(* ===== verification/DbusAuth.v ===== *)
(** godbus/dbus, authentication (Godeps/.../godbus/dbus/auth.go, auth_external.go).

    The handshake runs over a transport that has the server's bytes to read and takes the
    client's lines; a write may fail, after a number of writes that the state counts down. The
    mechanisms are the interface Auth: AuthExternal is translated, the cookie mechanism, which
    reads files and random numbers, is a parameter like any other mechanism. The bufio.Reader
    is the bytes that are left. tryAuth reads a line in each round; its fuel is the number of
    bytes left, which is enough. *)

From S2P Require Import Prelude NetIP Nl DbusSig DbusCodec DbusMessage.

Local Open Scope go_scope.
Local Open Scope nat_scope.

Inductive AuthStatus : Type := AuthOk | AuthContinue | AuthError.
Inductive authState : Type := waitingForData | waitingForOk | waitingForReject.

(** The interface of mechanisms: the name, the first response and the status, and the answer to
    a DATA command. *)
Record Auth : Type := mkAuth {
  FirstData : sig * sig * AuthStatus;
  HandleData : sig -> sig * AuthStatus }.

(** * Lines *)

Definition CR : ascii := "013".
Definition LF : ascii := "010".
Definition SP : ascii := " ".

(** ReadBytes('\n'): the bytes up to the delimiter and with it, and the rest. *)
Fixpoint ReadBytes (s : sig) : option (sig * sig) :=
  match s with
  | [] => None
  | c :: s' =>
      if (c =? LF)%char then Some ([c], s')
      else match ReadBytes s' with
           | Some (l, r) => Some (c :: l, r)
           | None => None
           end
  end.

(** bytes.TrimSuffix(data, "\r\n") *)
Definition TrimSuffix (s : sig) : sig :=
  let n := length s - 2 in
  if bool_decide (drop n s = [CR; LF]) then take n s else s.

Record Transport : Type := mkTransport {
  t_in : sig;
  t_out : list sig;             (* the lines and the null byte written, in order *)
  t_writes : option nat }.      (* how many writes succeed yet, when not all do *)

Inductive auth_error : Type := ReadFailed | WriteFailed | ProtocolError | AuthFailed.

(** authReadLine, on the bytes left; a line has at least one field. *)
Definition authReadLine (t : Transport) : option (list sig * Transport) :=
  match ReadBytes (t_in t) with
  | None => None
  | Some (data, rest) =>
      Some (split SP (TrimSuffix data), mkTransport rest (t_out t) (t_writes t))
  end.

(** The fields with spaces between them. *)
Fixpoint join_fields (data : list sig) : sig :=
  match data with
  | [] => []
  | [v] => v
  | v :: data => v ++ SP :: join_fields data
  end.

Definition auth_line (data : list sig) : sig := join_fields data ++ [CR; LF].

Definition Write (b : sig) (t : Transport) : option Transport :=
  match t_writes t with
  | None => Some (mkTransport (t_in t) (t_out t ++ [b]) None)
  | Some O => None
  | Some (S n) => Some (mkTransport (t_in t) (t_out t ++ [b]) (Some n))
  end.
★ ★ ★
Everything above from the line containing "(data, rest) =>" through the line containing "Some O => None" must be copied exactly. Nothing outside that range belongs in the answer.

> _Your response_
  | Some (data, rest) =>
      Some (split SP (TrimSuffix data), mkTransport rest (t_out t) (t_writes t))
  end.

(** The fields with spaces between them. *)
Fixpoint join_fields (data : list sig) : sig :=
  match data with
  | [] => []
  | [v] => v
  | v :: data => v ++ SP :: join_fields data
  end.

Definition auth_line (data : list sig) : sig := join_fields data ++ [CR; LF].

Definition Write (b : sig) (t : Transport) : option Transport :=
  match t_writes t with
  | None => Some (mkTransport (t_in t) (t_out t ++ [b]) None)
  | Some O => None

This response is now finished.